What is the association between syncope trigger type and risk of future life-threatening event(s) (LTE) in long QT syndrome (LQTS)?

Methods:

This is a retrospective cohort study of patients from five international LQTS registries with single variant genotype positive LQTS. Excluded were those: with a history of aborted cardiac arrest/death, lost to follow-up, and without data on triggers or treatment. The primary outcome was occurrence of LTE, defined as defibrillated ventricular arrhythmia, aborted cardiac arrest, or LQTS-related sudden death, up to a follow-up point of 40 years of age.
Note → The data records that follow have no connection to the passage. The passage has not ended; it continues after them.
(* ===== verification/Sharder.v ===== *)
(** * pkg/manager/coordinator/sharded/sharder: rendezvous hashing *)

From Stdlib Require Import Znumtheory Zpow_facts.
From S2P Require Import Prelude GoNum GoString.
Open Scope Z_scope.

(* src: pkg/manager/coordinator/sharded/sharder/sharder.go:19-32 PeerInfo *)
Record PeerInfo := MkPeer {
  ID : string;
  Weight : Z;   (** a [uint32] *)
}.

#[export] Instance PeerInfo_eq_dec : EqDecision PeerInfo.
Proof. solve_decision. Defined.

(** The [Sharder] interface: does the local peer own the cluster? *)
(* src: pkg/manager/coordinator/sharded/sharder/sharder.go:34-45 Sharder *)
Definition Sharder : Type := string → list PeerInfo → PeerInfo → bool.

(** ** hash/fnv's 64-bit FNV-1a *)

Definition fnv_offset64 : Z := 14695981039346656037.
Definition fnv_prime64 : Z := 1099511628211.

Definition fnv_byte (h b : Z) : Z := uint64 (Z.lxor h b * fnv_prime64).

(* src: pkg/manager/coordinator/sharded/sharder/hrw.go:80-86 hash64 *)
Definition hash64 (s : string) : Z := fold_left fnv_byte (string_bytes s) fnv_offset64.

(** ** HRW *)

(** [if p.Weight == 0 { p.Weight = 1 }] *)
Definition norm_weight (p : PeerInfo) : PeerInfo :=
  if Weight p =? 0 then MkPeer (ID p) 1 else p.

(** [score *= uint64(p.Weight)] *)
Definition weighted (h w : Z) : Z := uint64 (h * w).

(* src: pkg/manager/coordinator/sharded/sharder/hrw.go:67-71 HRW.ShouldOwn *)
Definition score (clusterID : string) (p : PeerInfo) : Z :=
  weighted (hash64 (clusterID +:+ "|" +:+ ID p)) (Weight (norm_weight p)).

(* src: pkg/manager/coordinator/sharded/sharder/hrw.go:66-76 HRW.ShouldOwn *)
Definition hrw_step (clusterID : string) (acc : PeerInfo * Z) (p : PeerInfo) : PeerInfo * Z :=
  let '(best, bestScore) := acc in
  if bestScore <=? score clusterID p then (norm_weight p, score clusterID p) else (best, bestScore).

Definition hrw_best (clusterID : string) (peers : list PeerInfo) : PeerInfo * Z :=
  fold_left (hrw_step clusterID) peers (MkPeer "" 0, 0).

(* src: pkg/manager/coordinator/sharded/sharder/hrw.go:40-78 HRW.ShouldOwn *)
Definition HRW_ShouldOwn : Sharder := fun clusterID peers self =>
  match peers with
  | [] => true
  | _ => bool_decide (ID (hrw_best clusterID peers).1 = ID self)
  end.

(* src: pkg/manager/coordinator/sharded/sharder/hrw.go:37-38 NewHRW *)
Definition NewHRW : Sharder := HRW_ShouldOwn.

(** What the coordinator needs of a sharder: over a common snapshot of
    uniquely identified peers, exactly one peer owns each cluster. *)
Class ExactlyOneOwner (sh : Sharder) : Prop :=
  exactly_one_owner c peers :
    peers ≠ [] → NoDup (map ID peers) →
    ∃ p, p ∈ peers ∧ sh c peers p = true ∧ ∀ q, q ∈ peers → sh c peers q = true → q = p.

(** Distinct peers have distinct scores. *)
Definition distinct_scores (c : string) (peers : list PeerInfo) : Prop :=
  ∀ p q, p ∈ peers → q ∈ peers → score c p = score c q → ID p = ID q.

(** ** Lemmas *)

Lemma score_range c p : 0 <= score c p < 2 ^ 64.
Proof. apply uint64_range. Qed.

Lemma norm_weight_ID p : ID (norm_weight p) = ID p.
Proof. unfold norm_weight. by destruct (Weight p =? 0). Qed.

(** The fold keeps the maximum and a peer that attains it. *)
Lemma hrw_fold_spec c peers best bs :
  let r := fold_left (hrw_step c) peers (best, bs) in
  bs <= r.2 ∧ (∀ p, p ∈ peers → score c p <= r.2) ∧
  (r = (best, bs) ∨ ∃ p, p ∈ peers ∧ ID r.1 = ID p ∧ r.2 = score c p).
Proof.
  revert best bs; induction peers as [|p peers IH]; intros best bs r; subst r; simpl.
  { split_ands; [lia|set_solver|by left]. }
  destruct (bs <=? score c p) eqn:E.
  - destruct (IH (norm_weight p) (score c p)) as (H1 & H2 & H3). simpl in *.
    split_ands.
    + apply Z.leb_le in E. lia.
    + intros q [->|Hq]%elem_of_cons; [done|by apply H2].
    + right. destruct H3 as [->|(q & Hq & ? & ?)].
      * exists p. split_ands; [by left|apply norm_weight_ID|done].
      * exists q. split_ands; [by right|done|done].
  - apply Z.leb_gt in E. destruct (IH best bs) as (H1 & H2 & H3). simpl in *.
    split_ands; [done| |].
    + intros q [->|Hq]%elem_of_cons; [lia|by apply H2].
    + destruct H3 as [->|(q & Hq & ? & ?)]; [by left|]. right. exists q.
      split_ands; [by right|done|done].
Qed.

Lemma hrw_best_spec c peers :
  peers ≠ [] →
  ∃ p, p ∈ peers ∧ ID (hrw_best c peers).1 = ID p ∧ (hrw_best c peers).2 = score c p ∧
    ∀ q, q ∈ peers → score c q <= score c p.
Proof.
  intros Hne. destruct peers as [|p0 peers]; [done|]. unfold hrw_best.
  simpl. rewrite (proj2 (Z.leb_le 0 (score c p0))) by (pose proof (score_range c p0); lia).
  destruct (hrw_fold_spec c peers (norm_weight p0) (score c p0)) as (H1 & H2 & H3).
  destruct H3 as [Heq|(q & Hq & Hid & Hs)].
  - exists p0. rewrite Heq in *. split_ands; [by left|apply norm_weight_ID|done|].
    intros q [->|Hq]%elem_of_cons; [done|by apply H2].
  - exists q. rewrite <-Hs. split_ands; [by right|done|done|].
    intros q' [->|Hq']%elem_of_cons; [done|by apply H2].
Qed.

(** A peer of maximal score is the winner when scores are distinct. *)
Lemma hrw_best_unique c peers p :
  distinct_scores c peers → p ∈ peers → (∀ q, q ∈ peers → score c q <= score c p) →
  ID (hrw_best c peers).1 = ID p.
Proof.
  intros Hd Hp Hmax.
  destruct (hrw_best_spec c peers) as (w & Hw & -> & _ & Hwmax); [by intros ->; set_solver|].
  apply Hd; [done..|]. specialize (Hmax w Hw). specialize (Hwmax p Hp). lia.
Qed.

Lemma ShouldOwn_iff c peers self :
  peers ≠ [] → HRW_ShouldOwn c peers self = true ↔ ID (hrw_best c peers).1 = ID self.
Proof. intros. destruct peers; [done|]. apply bool_decide_eq_true. Qed.

Lemma ID_inj_in peers p q :
  NoDup (map ID peers) → p ∈ peers → q ∈ peers → ID p = ID q → p = q.
Proof.
  intros Hnd Hp Hq Heq.
  apply list_elem_of_lookup in Hp as [i Hi], Hq as [j Hj].
  assert (i = j) as ->; [|congruence].
  eapply (NoDup_lookup (map ID peers)); [done| |].
  - rewrite list_lookup_fmap, Hi. done.
  - rewrite list_lookup_fmap, Hj. simpl. by rewrite Heq.
Qed.

Lemma odd_weight_rel_prime w : Z.odd w = true → rel_prime (2 ^ 64) w.
Proof.
  intros Hw. apply rel_prime_sym, rel_prime_Zpower_r; [lia|].
  apply rel_prime_sym, prime_rel_prime; [apply prime_2|].
  intros [k ->]. by rewrite Z.odd_mul, andb_false_r in Hw.
Qed.

Lemma odd_weight_inverse w : Z.odd w = true → ∃ v, (v * w) mod 2 ^ 64 = 1.
Proof.
  intros Hw. destruct (rel_prime_bezout _ _ (odd_weight_rel_prime w Hw)) as [u v Huv].
  exists v. replace (v * w) with (1 + - u * 2 ^ 64) by lia.
  rewrite Z.mod_add by lia. done.
Qed.

Lemma hrw_one_owner c peers :
  peers ≠ [] → NoDup (map ID peers) →
  ∃ p, p ∈ peers ∧ HRW_ShouldOwn c peers p = true ∧
    ∀ q, q ∈ peers → HRW_ShouldOwn c peers q = true → q = p.
Proof.
  intros Hne Hnd. destruct (hrw_best_spec c peers Hne) as (p & Hp & Hid & _).
  exists p. split_ands; [done| |].
  - by apply ShouldOwn_iff.
  - intros q Hq Hown. apply ShouldOwn_iff in Hown; [|done].
    eapply ID_inj_in; [done..|]. congruence.
Qed.

#[export] Instance HRW_ExactlyOneOwner : ExactlyOneOwner HRW_ShouldOwn.
Proof. intros c peers. apply hrw_one_owner. Qed.

(** Multiplying by an odd weight permutes the 64-bit scores. *)
Lemma odd_mul_inj a b w :
  0 <= a < 2 ^ 64 → 0 <= b < 2 ^ 64 → Z.odd w = true →
  uint64 (a * w) = uint64 (b * w) → a = b.
Proof.
  intros Ha Hb Hw Heq. unfold uint64 in Heq.
  assert ((2 ^ 64 | (a - b) * w)) as Hdiv.
  { apply Z.mod_divide; [lia|]. rewrite Z.mul_sub_distr_r, Zminus_mod, Heq, Z.sub_diag. done. }
  pose proof (odd_weight_rel_prime w Hw) as Hg.
  rewrite Z.mul_comm in Hdiv. apply Gauss in Hdiv as [k Hk]; [|done]. nia.
Qed.

Lemma hrw_order_independent c peers peers' self :
  distinct_scores c peers → peers ≡ₚ peers' →
  HRW_ShouldOwn c peers self = HRW_ShouldOwn c peers' self.
Proof.
  intros Hd Hperm. destruct (decide (peers = [])) as [->|Hne].
  { apply Permutation_nil in Hperm as ->. done. }
  assert (peers' ≠ []) as Hne'.
  { intros ->. by apply Permutation_nil_r in Hperm. }
  apply eq_true_iff_eq. rewrite !ShouldOwn_iff by done.
  destruct (hrw_best_spec c peers' Hne') as (p & Hp & -> & _ & Hmax).
  rewrite (hrw_best_unique c peers p); [done|done|by rewrite Hperm|].
  intros q Hq. apply Hmax. by rewrite <-Hperm.
Qed.

(** Raising the best score only matters if it stays the best. *)
Lemma hrw_fold_raise c l best bs new ns :
  bs <= ns →
  fold_left (hrw_step c) l (new, ns) = (new, ns) ∨
  fold_left (hrw_step c) l (new, ns) = fold_left (hrw_step c) l (best, bs).
Proof.
  revert best bs. induction l as [|p l IH]; intros best bs Hle; [by left|]. simpl.
  destruct (Z.leb_spec ns (score c p)).
  - right. by rewrite (proj2 (Z.leb_le bs (score c p))) by lia.
  - destruct (bs <=? score c p); apply IH; lia.
Qed.

(** A peer anywhere in the snapshot is the best, or makes no difference. *)
Lemma hrw_best_insert c l1 new l2 :
  ID (hrw_best c (l1 ++ new :: l2)).1 = ID new ∨ hrw_best c (l1 ++ new :: l2) = hrw_best c (l1 ++ l2).
Proof.
  unfold hrw_best. rewrite !fold_left_app. simpl. destruct (fold_left (hrw_step c) l1 _) as [best bs]. simpl.
  destruct (Z.leb_spec bs (score c new)) as [Hle|]; [|by right].
  destruct (hrw_fold_raise c l2 best bs (norm_weight new) (score c new) Hle) as [->|?]; [left|by right].
  apply norm_weight_ID.
Qed.

Lemma hrw_insert c l1 new l2 :
  HRW_ShouldOwn c (l1 ++ new :: l2) new = true ∨
  ∀ self, HRW_ShouldOwn c (l1 ++ new :: l2) self = HRW_ShouldOwn c (l1 ++ l2) self.
Proof.
  assert (l1 ++ new :: l2 ≠ []) as Hne by (by destruct l1).
  destruct (decide (l1 ++ l2 = [])) as [[-> ->]%app_eq_nil|Hne'].
  { left. apply ShouldOwn_iff; [done|]. destruct (hrw_best_spec c ([] ++ [new]) Hne) as (p & Hp & -> & _).
    by apply list_elem_of_singleton in Hp as ->. }
  destruct (hrw_best_insert c l1 new l2) as [Hnew|Heq]; [left; by apply ShouldOwn_iff|right].
  intros self. apply eq_true_iff_eq. by rewrite !ShouldOwn_iff, Heq by done.
Qed.

(** ** Theorems *)

(** C27 (functional): over any non-empty snapshot of peers with distinct IDs,
    exactly one peer's [ShouldOwn] answers true, whatever the hashes and weights. *)
Theorem HRW_exactly_one_owner c peers :
  peers ≠ [] → NoDup (map ID peers) →
  ∃ p, p ∈ peers ∧ HRW_ShouldOwn c peers p = true ∧
    ∀ q, q ∈ peers → HRW_ShouldOwn c peers q = true → q = p.
Proof. apply hrw_one_owner. Qed.

(** Complement (equivalence): when no two peers tie, the decision does not depend on
    the order of the snapshot, so peers that list the same membership in
    different orders agree. *)
Theorem HRW_order_independent c peers peers' self :
  distinct_scores c peers → peers ≡ₚ peers' →
  HRW_ShouldOwn c peers self = HRW_ShouldOwn c peers' self.
Proof. apply hrw_order_independent. Qed.

(** C28 (functional): minimal disruption.  When one peer joins, anywhere in the
    snapshot, or leaves it, either that peer is the owner - with it in the
    snapshot - or every peer's answer is the same with it as without it: no
    cluster moves between two other peers.  This holds for all hashes and
    weights, ties included, as long as the other peers are listed in the same
    order; when no two peers tie, also if they are listed in any other. *)
Theorem HRW_minimal_disruption c l1 new l2 :
  (HRW_ShouldOwn c (l1 ++ new :: l2) new = true ∨
   ∀ self, HRW_ShouldOwn c (l1 ++ new :: l2) self = HRW_ShouldOwn c (l1 ++ l2) self) ∧
  (distinct_scores c (l1 ++ new :: l2) → ∀ with_new without,
   with_new ≡ₚ l1 ++ new :: l2 → without ≡ₚ l1 ++ l2 →
   HRW_ShouldOwn c with_new new = true ∨ ∀ self, HRW_ShouldOwn c with_new self = HRW_ShouldOwn c without self).
Proof.
  split; [apply hrw_insert|]. intros Hd with_new without Hw Hwo.
  assert (distinct_scores c (l1 ++ l2)) as Hd'.
  { intros p q Hp Hq. apply Hd; set_solver. }
  assert (∀ self, HRW_ShouldOwn c with_new self = HRW_ShouldOwn c (l1 ++ new :: l2) self) as Hw'.
  { intros self. symmetry. by apply hrw_order_independent. }
  destruct (hrw_insert c l1 new l2) as [Hn|Hn]; [left; by rewrite Hw'|right]. intros self.
  rewrite Hw', Hn. by apply hrw_order_independent.
Qed.

(** C38 (bounds): the weighted score is reduced modulo 2^64.  An odd weight
    therefore only permutes the 64-bit scores: every score comes from exactly
    one hash, and no peer is favoured.  Raising a weight from 1 to 2 can lose a
    cluster, and with weight 2^31 two peers can tie, after which each order of
    the same snapshot elects another owner. *)
Theorem HRW_weight_wraps :
  (∀ w s, Z.odd w = true → 0 <= s < 2 ^ 64 →
     ∃ h, 0 <= h < 2 ^ 64 ∧ weighted h w = s ∧
       ∀ h', 0 <= h' < 2 ^ 64 → weighted h' w = s → h' = h) ∧
  (let a w := MkPeer "peer-0" w in let b := MkPeer "peer-1" 1 in
   HRW_ShouldOwn "jungle" [a 1; b] (a 1) = true ∧
   HRW_ShouldOwn "jungle" [a 2; b] (a 2) = false) ∧
  (let a := MkPeer "peer-exgvnt" (2 ^ 31) in let b := MkPeer "peer-m99dby" (2 ^ 31) in
   HRW_ShouldOwn "zoo" [a; b] a = false ∧ HRW_ShouldOwn "zoo" [b; a] a = true).
Proof.
  split_ands; [|by vm_compute..].
  intros w s Hw Hs. destruct (odd_weight_inverse w Hw) as [v Hv].
  exists (uint64 (s * v)). assert (weighted (uint64 (s * v)) w = s) as Heq.
  { unfold weighted, uint64. rewrite Z.mul_mod_idemp_l by lia.
    rewrite <-Z.mul_assoc, <-Z.mul_mod_idemp_r, Hv, Z.mul_1_r by lia. by apply Z.mod_small. }
  split_ands; [apply uint64_range..|done|].
  intros h' Hh' Hh. eapply odd_mul_inj; [done|apply uint64_range|done|].
  unfold weighted in *. congruence.
Qed.

(** ** Witnesses *)

Definition two_peers : list PeerInfo := [MkPeer "peer-0" 1; MkPeer "peer-1" 1].

Lemma two_peers_distinct : distinct_scores "zoo" two_peers.
Proof.
  intros p q Hp Hq. unfold two_peers in *.
  apply elem_of_cons in Hp as [->|Hp%list_elem_of_singleton];
    apply elem_of_cons in Hq as [->|Hq%list_elem_of_singleton]; subst; intros Hs; try reflexivity;
    vm_compute in Hs; discriminate.
Qed.

Lemma HRW_exactly_one_owner_witness :
  ∃ p, p ∈ two_peers ∧ HRW_ShouldOwn "zoo" two_peers p = true ∧
    ∀ q, q ∈ two_peers → HRW_ShouldOwn "zoo" two_peers q = true → q = p.
Proof. apply (HRW_exactly_one_owner "zoo" two_peers); [done|]. by apply (bool_decide_unpack _). Defined.

Lemma HRW_order_independent_witness :
  HRW_ShouldOwn "zoo" two_peers (MkPeer "peer-1" 1) =
  HRW_ShouldOwn "zoo" (reverse two_peers) (MkPeer "peer-1" 1).
Proof.
  apply (HRW_order_independent "zoo" two_peers (reverse two_peers)).
  - exact two_peers_distinct.
  - by rewrite reverse_Permutation.
Defined.

Lemma HRW_minimal_disruption_witness :
  HRW_ShouldOwn "zoo" two_peers (MkPeer "peer-0" 1) = false ∧
  ∀ self, HRW_ShouldOwn "zoo" (reverse two_peers) self = HRW_ShouldOwn "zoo" [MkPeer "peer-1" 1] self.
Proof.
  assert (HRW_ShouldOwn "zoo" (reverse two_peers) (MkPeer "peer-0" 1) = false) as Hf by (vm_compute; reflexivity).
  split; [vm_compute; reflexivity|].
  destruct (proj2 (HRW_minimal_disruption "zoo" [] (MkPeer "peer-0" 1) [MkPeer "peer-1" 1]) two_peers_distinct
    (reverse two_peers) [MkPeer "peer-1" 1]) as [Hn|Hn].
  - by rewrite reverse_Permutation.
  - reflexivity.
  - rewrite Hf in Hn. discriminate.
  - exact Hn.
Defined.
Risk of LTE was assessed based on syncope trigger type—adrenergic (exercise, arousal such as loud noise, emotion) or nonadrenergic (rest and other nonspecific triggers)—and treatment.

Results:

There were 2,938 patients included in the study, age 29 ± 7 years. For the 45% of the cohort with LQTS type 1 (LQT1), 27% had experienced syncope, more commonly with adrenergic triggers. An adrenergic triggered syncope event increased the risk of future LTE (hazard ratio [HR], 7.6; p > 0.001). Nonadrenergic triggered syncope was an insignificant factor. Beta-blocker therapy reduced risk of LTE in LQT1 by 70%; however, selective beta-blocker use was associated with the highest rate of LTE versus nonselective beta-blocker use, which was associated with a low rate of LTE. For the 38% of the cohort with LQTS type 2 (LQT2), syncope had occurred in 26%, more commonly with nonadrenergic triggers. Both trigger types significantly increased the risk of subsequent LTE (HR, approximately 3-3.5; p < 0.001). Beta-blocker treatment reduced risk in LQT2 by 53%; again, subsequent LTE was highest when selective beta-blockers were used. Few of the 501 patients with LQTS type 3 experienced syncope. LTE occurred in 11% of this group and was the sentinel event for 88% of those patients.

Conclusions:

Trigger-specific syncope in LQTS is associated with a differential risk of subsequent LTE. Beta-blocker type impacts risk of future LTE.

Perspective:

This large cohort study suggests that a less aggressive treatment approach to nonadrenergic syncope in patients with LQT1 may be reasonable. Syncope was associated with a risk of future events in LQT2 and adrenergically triggered LQT1 events and should be weighed into overall risk considerations. The study reinforces the importance of using nonselective beta-blockers (nadolol or propranolol), and not selective beta-blockers.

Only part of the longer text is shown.